Former Wimbledon champion Marion Bartoli and journalist Ben Rothenberg recently spoke at length about Roger Federer and his comeback. According to Bartoli, even though Federer wouldn't want to lose all of his records, he is unlikely to try and protect them if that comes at the cost of his health.
Ben Rothenberg, meanwhile, believes Roger Federer has accepted that his records will sooner or later get surpassed by his rivals.
While Rafael Nadal equaled Roger Federer’s all-time Grand Slam record at the French Open last year, Novak Djokovic went past the Swiss' mark of 310 weeks as World No. 1 earlier this month. Given how both Nadal and Djokovic have more years left on tour than Federer, they are widely expected to break most of the Swiss' major records.
Roger Federer’s undying passion for the sport has led many to believe that the Swiss will try and add to his Grand Slam tally even though he will be 40 in a few months. But Marion Bartoli claimed Federer has 'achieved enough', and that he will not put his body under undue duress to chase the Grand Slam record.
"He already got beaten in the No. 1 weeks by Djokovic and I don't think he wants to lose all his records," Bartoli said. "But I don't think he wants to put his body on the line just for one record. He has achieved enough."
Ben Rothenberg on his part claimed that Roger Federer has likely enjoyed being at the top of the pile for a decade, and that the Swiss has come to terms with the fact that his records will eventually not belong to him.
"I think Roger's pretty smart," Rothenberg said. "He's held this record for most Grand Slams since 2009, so that's a nice 12 years and counting. I think he's enjoyed this time, he recognises it can come to an end and it's beyond his control.

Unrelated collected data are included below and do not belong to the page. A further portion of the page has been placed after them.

Lemma member_in_page off : 0 <= off -> in_page (status_pos off) 1 /\ in_page (xid_pos off) 4.
Proof. intros H. unfold in_page, status_pos, xid_pos, member_base. Z.to_euclidean_division_equations. lia. Qed.

Lemma member_disjoint a b : 0 <= a -> 0 <= b -> a <> b -> member_segno a = member_segno b ->
  member_base a + 20 <= member_base b \/ member_base b + 20 <= member_base a \/
  (member_base a = member_base b /\ a mod 1636 mod 4 <> b mod 1636 mod 4).
Proof. intros Ha Hb Hne. unfold member_segno, member_base. Z.to_euclidean_division_equations. lia. Qed.

Lemma zlen_entry m v : width_ok m -> zlen (le_enc (Z.to_nat (offset_bytes m)) v) = offset_bytes m.
Proof. intros [E|E]; rewrite E; by rewrite zlen_le_enc. Qed.

Lemma write_offset_has m mxid v : width_ok m -> 0 <= mxid -> has_offset (write_offset m mxid v) mxid v.
Proof.
  intros Hw Hm. unfold has_offset, write_offset. cbn [offsets offset_bytes].
  etransitivity; [|apply (read_write (offsets m) (offset_segno m mxid) (offset_pos m mxid))]; rewrite zlen_entry by done; [done|by apply offset_in_page].
Qed.

Lemma write_offset_keeps m a v b w : width_ok m -> 0 <= a -> 0 <= b -> a <> b -> has_offset m b w -> has_offset (write_offset m a v) b w.
Proof.
  intros Hw Ha Hb Hne. unfold has_offset, write_offset. cbn [offsets offset_bytes].
  apply (read_write_other (offsets m) (offset_segno m a) (offset_pos m a) _ (offset_segno m b) (offset_pos m b));
    rewrite ?zlen_entry by done; [by apply offset_in_page|destruct Hw; lia|by apply offset_disjoint].
Qed.

Lemma write_member_has m off mem : 0 <= off -> has_member (write_member m off mem) off mem.
Proof.
  intros Ho. destruct (member_in_page off Ho) as [H1 H4]. unfold has_member, write_member. cbn [members]. split.
  - apply read_write_other; [exact H4|lia| |apply (read_write _ _ _ [_] H1)].
    intros _. right. unfold status_pos, xid_pos. Z.to_euclidean_division_equations. lia.
  - apply (read_write _ _ _ (le_enc 4 mem.1) H4).
Qed.

Lemma write_member_keeps m a mem b mem' : 0 <= a -> 0 <= b -> a <> b -> has_member m b mem' -> has_member (write_member m a mem) b mem'.
Proof.
  intros Ha Hb Hne [Hs Hx]. pose proof (member_disjoint a b Ha Hb Hne) as Hd. destruct (member_in_page a Ha) as [H1 H4].
  assert (0 <= a mod 1636 mod 4 < 4 /\ 0 <= b mod 1636 mod 4 < 4) by (Z.to_euclidean_division_equations; lia).
  unfold has_member, write_member. cbn [members].
  split; (apply read_write_other; [exact H4|lia| |apply read_write_other; [exact H1|lia| |assumption]]).
  all: intros E; specialize (Hd E); change (zlen (le_enc 4 mem.1)) with 4; change (zlen [mem.2]) with 1; unfold status_pos, xid_pos; lia.
Qed.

I also think he knows that Djokovic is going to outlast him and maybe get to 22, 23, or whatever."
Marion Bartoli and Ben Rothenberg disagree over Roger Federer’s decision to skip the Miami Open
After losing in the quarterfinals at the Qatar Open, Roger Federer was expected by many to take part in at least one other hardcourt event before the clay swing. But the 39-year-old withdrew from the Dubai Open as well as the ongoing Miami Masters, leaving his fans perplexed.
Ben Rothenberg was also surprised by Federer's decision, as he believes the Swiss would have benefited from the Miami event's Slam-like scheduling. The American, however, voiced his concerns about Federer using the clay season as a preparation for the grass swing.
"I was surprised he pulled out of Miami," Rothenberg said. "I thought it would have made sense, with a day off between matches, it's the closest thing to a Slam. I don't think he necessarily wants to be peaking on the clay; it's gruelling, it's his least favourite surface, it has the least to do with grass in terms of playing style."
But Marion Bartoli disagreed, claiming that Roger Federer has always made the right scheduling decisions. The Frenchwoman sounded confident that the Swiss’s decision to play the clay season would reap dividends, as the demanding nature of the surface can help bring Federer back to shape.
"Roger almost never took a bad decision in his career," Bartoli said. "Living here in Dubai, I know, it's really hot, so if he's able to practise outside for a month, he's going to get really fit. Clay is not about the matches, it's about the fitness to play long matches. I think for him, clay will be the perfect way for him to get those muscles back working. The time he spends there will help him in match situations."